Segment Start: RAW DATA

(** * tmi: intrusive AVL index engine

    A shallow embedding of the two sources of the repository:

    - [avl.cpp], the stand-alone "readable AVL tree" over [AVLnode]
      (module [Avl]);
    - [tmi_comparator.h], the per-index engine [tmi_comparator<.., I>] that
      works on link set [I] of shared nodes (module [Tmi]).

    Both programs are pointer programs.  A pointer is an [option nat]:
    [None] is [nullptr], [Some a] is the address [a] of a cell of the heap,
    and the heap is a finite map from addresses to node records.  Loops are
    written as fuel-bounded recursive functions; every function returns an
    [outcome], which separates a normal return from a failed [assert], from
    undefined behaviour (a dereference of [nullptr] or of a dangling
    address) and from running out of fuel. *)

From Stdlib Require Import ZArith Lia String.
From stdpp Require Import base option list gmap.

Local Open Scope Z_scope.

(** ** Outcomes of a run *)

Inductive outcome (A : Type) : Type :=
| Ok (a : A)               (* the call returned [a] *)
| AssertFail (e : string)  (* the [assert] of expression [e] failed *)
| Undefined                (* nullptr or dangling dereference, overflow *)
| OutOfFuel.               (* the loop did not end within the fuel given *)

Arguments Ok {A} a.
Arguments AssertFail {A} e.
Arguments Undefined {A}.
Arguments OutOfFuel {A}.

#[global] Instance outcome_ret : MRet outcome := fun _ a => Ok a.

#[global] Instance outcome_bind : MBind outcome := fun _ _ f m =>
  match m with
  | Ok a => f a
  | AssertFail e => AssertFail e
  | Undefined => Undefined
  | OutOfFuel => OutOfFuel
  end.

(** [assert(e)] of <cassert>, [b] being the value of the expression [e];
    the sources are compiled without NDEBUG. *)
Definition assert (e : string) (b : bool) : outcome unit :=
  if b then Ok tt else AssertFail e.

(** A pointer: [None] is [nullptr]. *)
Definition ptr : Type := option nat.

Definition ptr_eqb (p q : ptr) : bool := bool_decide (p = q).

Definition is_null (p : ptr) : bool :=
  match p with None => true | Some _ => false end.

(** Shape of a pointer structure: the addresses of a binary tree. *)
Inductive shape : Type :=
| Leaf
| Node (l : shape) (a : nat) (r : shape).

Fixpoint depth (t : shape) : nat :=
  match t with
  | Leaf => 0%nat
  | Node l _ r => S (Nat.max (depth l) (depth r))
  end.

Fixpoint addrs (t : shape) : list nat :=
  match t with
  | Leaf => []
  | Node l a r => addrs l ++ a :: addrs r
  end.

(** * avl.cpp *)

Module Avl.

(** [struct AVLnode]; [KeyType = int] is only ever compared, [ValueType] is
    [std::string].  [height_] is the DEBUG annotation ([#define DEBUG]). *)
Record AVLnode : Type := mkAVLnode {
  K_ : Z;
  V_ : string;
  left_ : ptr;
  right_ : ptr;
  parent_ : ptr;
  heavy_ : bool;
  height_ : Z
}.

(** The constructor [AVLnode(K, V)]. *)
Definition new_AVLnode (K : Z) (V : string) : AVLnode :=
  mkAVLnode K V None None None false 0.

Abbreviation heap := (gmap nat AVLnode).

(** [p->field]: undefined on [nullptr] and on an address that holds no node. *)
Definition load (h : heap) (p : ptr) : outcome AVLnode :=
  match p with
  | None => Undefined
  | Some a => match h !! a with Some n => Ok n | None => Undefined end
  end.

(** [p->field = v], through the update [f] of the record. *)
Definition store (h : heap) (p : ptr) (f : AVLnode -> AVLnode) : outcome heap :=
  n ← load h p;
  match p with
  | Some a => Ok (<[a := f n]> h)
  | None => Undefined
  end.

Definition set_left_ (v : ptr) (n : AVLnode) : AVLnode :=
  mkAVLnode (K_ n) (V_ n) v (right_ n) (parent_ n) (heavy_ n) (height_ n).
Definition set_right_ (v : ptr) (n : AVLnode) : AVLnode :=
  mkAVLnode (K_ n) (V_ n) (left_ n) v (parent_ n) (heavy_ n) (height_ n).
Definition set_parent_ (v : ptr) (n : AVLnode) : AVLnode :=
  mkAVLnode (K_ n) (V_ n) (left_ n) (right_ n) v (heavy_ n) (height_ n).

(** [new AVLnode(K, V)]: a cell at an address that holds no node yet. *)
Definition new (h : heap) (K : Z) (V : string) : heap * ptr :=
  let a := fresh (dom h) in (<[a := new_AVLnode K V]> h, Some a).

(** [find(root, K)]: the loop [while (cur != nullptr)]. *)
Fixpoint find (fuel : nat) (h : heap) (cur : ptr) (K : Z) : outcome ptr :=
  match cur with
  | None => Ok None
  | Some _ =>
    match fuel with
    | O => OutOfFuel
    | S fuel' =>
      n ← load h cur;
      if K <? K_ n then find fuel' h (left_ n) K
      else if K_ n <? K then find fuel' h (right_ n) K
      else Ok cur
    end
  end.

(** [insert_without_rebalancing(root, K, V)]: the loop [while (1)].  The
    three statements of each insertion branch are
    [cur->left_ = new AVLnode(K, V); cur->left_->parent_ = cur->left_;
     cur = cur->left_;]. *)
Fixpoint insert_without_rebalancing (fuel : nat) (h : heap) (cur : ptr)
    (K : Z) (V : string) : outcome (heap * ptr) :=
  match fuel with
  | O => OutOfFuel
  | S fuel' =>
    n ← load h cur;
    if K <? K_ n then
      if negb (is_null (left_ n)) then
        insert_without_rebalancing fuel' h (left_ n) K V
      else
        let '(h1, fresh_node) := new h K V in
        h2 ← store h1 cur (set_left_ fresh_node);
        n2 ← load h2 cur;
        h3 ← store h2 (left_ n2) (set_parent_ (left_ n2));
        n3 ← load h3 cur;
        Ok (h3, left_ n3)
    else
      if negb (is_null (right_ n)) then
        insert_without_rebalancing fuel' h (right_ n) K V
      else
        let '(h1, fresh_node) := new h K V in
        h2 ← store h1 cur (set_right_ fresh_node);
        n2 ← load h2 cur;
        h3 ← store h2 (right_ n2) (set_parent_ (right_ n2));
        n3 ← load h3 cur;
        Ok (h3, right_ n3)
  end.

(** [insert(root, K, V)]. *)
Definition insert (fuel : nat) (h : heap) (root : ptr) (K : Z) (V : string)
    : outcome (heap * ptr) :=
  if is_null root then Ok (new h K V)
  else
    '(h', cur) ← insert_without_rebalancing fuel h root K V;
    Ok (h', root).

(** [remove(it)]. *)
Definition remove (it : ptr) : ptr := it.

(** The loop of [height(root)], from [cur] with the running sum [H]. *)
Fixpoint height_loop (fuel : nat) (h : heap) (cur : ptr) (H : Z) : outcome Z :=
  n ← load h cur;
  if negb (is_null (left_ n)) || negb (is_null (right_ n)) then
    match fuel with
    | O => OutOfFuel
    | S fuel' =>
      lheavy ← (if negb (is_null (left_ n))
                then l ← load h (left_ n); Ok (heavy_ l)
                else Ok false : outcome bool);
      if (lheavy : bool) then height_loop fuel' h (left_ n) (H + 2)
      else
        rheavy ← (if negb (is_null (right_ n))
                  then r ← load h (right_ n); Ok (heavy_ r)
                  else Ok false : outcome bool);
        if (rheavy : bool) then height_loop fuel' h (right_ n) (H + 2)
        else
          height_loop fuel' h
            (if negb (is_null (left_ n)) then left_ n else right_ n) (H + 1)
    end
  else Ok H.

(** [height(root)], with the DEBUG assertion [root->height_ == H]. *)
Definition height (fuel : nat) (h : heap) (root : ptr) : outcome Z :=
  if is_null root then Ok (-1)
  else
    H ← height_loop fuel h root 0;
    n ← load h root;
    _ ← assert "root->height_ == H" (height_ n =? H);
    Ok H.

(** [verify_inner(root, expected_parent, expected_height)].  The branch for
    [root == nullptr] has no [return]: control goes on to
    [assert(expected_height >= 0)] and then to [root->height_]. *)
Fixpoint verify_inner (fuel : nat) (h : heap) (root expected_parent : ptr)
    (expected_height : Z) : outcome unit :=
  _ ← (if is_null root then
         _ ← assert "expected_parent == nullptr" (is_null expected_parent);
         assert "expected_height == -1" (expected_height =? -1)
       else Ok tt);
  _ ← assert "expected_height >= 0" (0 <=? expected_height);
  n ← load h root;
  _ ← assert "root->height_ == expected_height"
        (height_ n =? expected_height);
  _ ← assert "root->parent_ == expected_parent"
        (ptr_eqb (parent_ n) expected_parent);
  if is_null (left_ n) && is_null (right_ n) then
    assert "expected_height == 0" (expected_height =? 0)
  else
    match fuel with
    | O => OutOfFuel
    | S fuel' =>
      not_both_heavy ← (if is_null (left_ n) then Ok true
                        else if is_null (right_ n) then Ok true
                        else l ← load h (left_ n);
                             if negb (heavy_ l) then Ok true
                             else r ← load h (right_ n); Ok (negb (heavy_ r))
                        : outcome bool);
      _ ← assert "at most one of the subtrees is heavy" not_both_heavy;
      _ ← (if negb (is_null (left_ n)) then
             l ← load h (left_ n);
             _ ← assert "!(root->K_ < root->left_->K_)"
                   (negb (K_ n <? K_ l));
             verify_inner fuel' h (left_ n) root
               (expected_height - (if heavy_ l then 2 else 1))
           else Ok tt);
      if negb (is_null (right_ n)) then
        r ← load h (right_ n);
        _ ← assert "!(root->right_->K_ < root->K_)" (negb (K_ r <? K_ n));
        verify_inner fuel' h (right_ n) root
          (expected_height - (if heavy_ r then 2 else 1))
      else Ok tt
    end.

Segment End: RAW DATA

TASK PROMPT:
Repeat the entries above exactly, from the first line through the line containing "(** A pointer: [None] is [nullptr]. *)".

RESPONSE AREA:
(** * tmi: intrusive AVL index engine

    A shallow embedding of the two sources of the repository:

    - [avl.cpp], the stand-alone "readable AVL tree" over [AVLnode]
      (module [Avl]);
    - [tmi_comparator.h], the per-index engine [tmi_comparator<.., I>] that
      works on link set [I] of shared nodes (module [Tmi]).

    Both programs are pointer programs.  A pointer is an [option nat]:
    [None] is [nullptr], [Some a] is the address [a] of a cell of the heap,
    and the heap is a finite map from addresses to node records.  Loops are
    written as fuel-bounded recursive functions; every function returns an
    [outcome], which separates a normal return from a failed [assert], from
    undefined behaviour (a dereference of [nullptr] or of a dangling
    address) and from running out of fuel. *)

From Stdlib Require Import ZArith Lia String.
From stdpp Require Import base option list gmap.

Local Open Scope Z_scope.

(** ** Outcomes of a run *)

Inductive outcome (A : Type) : Type :=
| Ok (a : A)               (* the call returned [a] *)
| AssertFail (e : string)  (* the [assert] of expression [e] failed *)
| Undefined                (* nullptr or dangling dereference, overflow *)
| OutOfFuel.               (* the loop did not end within the fuel given *)

Arguments Ok {A} a.
Arguments AssertFail {A} e.
Arguments Undefined {A}.
Arguments OutOfFuel {A}.

#[global] Instance outcome_ret : MRet outcome := fun _ a => Ok a.

#[global] Instance outcome_bind : MBind outcome := fun _ _ f m =>
  match m with
  | Ok a => f a
  | AssertFail e => AssertFail e
  | Undefined => Undefined
  | OutOfFuel => OutOfFuel
  end.

(** [assert(e)] of <cassert>, [b] being the value of the expression [e];
    the sources are compiled without NDEBUG. *)
Definition assert (e : string) (b : bool) : outcome unit :=
  if b then Ok tt else AssertFail e.

(** A pointer: [None] is [nullptr]. *)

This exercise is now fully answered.